Figure 2.

MDMA acts as an inhibitor of NET, DAT, SERT and of VMAT2, resulting in increased levels of the three monoamines DA, NE, and 5HT. The latter consequently increases the blood levels of prolactin, DHEA, oxytocin, and cortisol. MDMA also binds D1-D2 receptors and acts as an agonist of H1, 5HT2A, and B receptors. Its effects are also explained by the interaction with TAAR1, alpha2, and Sigma1. S- and R-ketamines increase glutamate release into the synaptic cleft, activating AMPAR and contributing to further synaptogenesis and dendritogenesis. S-ketamine binds NMDARs expressed in GABAergic interneurons, leading to a depolarization of cortical excitatory neurons. This depolarization causes glutamate and BDNF release, which bind to TrkB receptors.
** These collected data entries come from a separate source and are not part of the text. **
(** X9: copying changes none of the four cells of the state and shows
    exactly one toast.  The toast is the one of a successful copy
    exactly when the output is not empty and the clipboard accepted it,
    and the text handed to the clipboard is then the output itself;
    otherwise the clipboard is left as it was. *)
Theorem X9_copy_writes_the_output_or_nothing :
  forall (writeText : string -> string -> Throws string)
         (clipboard : string) (st : Component.State),
    let result := Actions.copyToClipboard writeText clipboard st in
    Component.jsonInput (snd result) = Component.jsonInput st
    /\ Component.className (snd result) = Component.className st
    /\ Component.dartOutput (snd result) = Component.dartOutput st
    /\ Component.isConverting (snd result) = Component.isConverting st
    /\ exists t,
         Component.toasts (snd result) = t :: Component.toasts st
         /\ (t = Actions.copiedToast
             <-> Component.dartOutput st <> EmptyString
                 /\ writeText (Component.dartOutput st) clipboard
                    = Some (fst result))
         /\ (t <> Actions.copiedToast ->
             fst result = clipboard
             /\ Component.title t = "Error"
             /\ Component.variant t = Component.variant_destructive).
Proof.
  intros writeText clipboard st result. subst result.
  unfold Actions.copyToClipboard.
  destruct st as [input name out flag shown].
  cbn [Component.dartOutput].
  destruct out as [ | c out ]; cbn [Actions.not_string].
  - cbn. repeat split. eexists. split; [ reflexivity | ].
    split; [ split | ].
    + discriminate.
    + intros [H _]. exfalso. apply H. reflexivity.
    + intros _. repeat split.
  - destruct (writeText (String c out) clipboard) as [ clipboard' | ].
    + cbn. repeat split.
      eexists. split; [ reflexivity | ].
      split; [ split | ].
      * intros _. split; [ discriminate | reflexivity ].
      * reflexivity.
      * intro H. exfalso. apply H. reflexivity.
    + cbn. repeat split.
      eexists. split; [ reflexivity | ].
      split; [ split | ].
      * discriminate.
      * intros [_ H]. discriminate H.
      * intros _. repeat split.
Qed.
(** * The run orchestrator of cannoli (class [Run]): a shallow embedding

    The development follows the TypeScript class [Run]: the three-colour
    cycle check [isDAG], the stoppage paths ([stop], [error], the
    "all finished" check), the usage and cost bookkeeping, and the body of
    the task that [callLLM] hands to the concurrency limiter.

    Conventions of the embedding.
    - A JavaScript object is a reference into a store: work items live in
      [gmap ObjRef CannoliObject], the usage table of a run lives in
      [gmap Loc UsageTable].  Two references are the same object exactly
      when they are equal.
    - A [Record<string, T>] whose iteration order is observable is an
      association list of its own properties in the order of
      [Object.values]: the keys that are array indices in ascending
      order, then the others in insertion order.  A property read
      [obj[key]] also finds the names that a plain object inherits from
      [Object.prototype] ([getProperty]).
    - A JavaScript [number] is an exact rational ([Qc]); no rounding is
      modelled.
    - Work items, the language-model backend and the chat clients'
      constructors are not among the sources: items are followed through
      the status events they publish, the others are arguments of the
      definitions that call them.
    - A string is a list of characters; its [String.length] stands for the
      [length] of the JavaScript string.
    - Methods that mutate the run are state transformers over [World]; a
      JavaScript exception is an [Outcome] next to the state reached when it
      was raised. *)

From Stdlib Require Import QArith Qcanon Qround.
From stdpp Require Import gmap strings list relations.

Local Open Scope string_scope.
TrkB activates the mTORC1 signaling pathway, leading to the upregulation of synaptogenesis and dendritogenesis. S-ketamine binds to extrasynaptic NMDARs, disinhibiting mTORC1 signaling by deactivating eEFK2. Binding to mu-opioid receptors may facilitate antidepressant effects. R-ketamine affects microglial signaling and, by increasing BDNF release through TrkB, activates the ERK signaling pathway, resulting in synaptogenesis and dendritogenesis.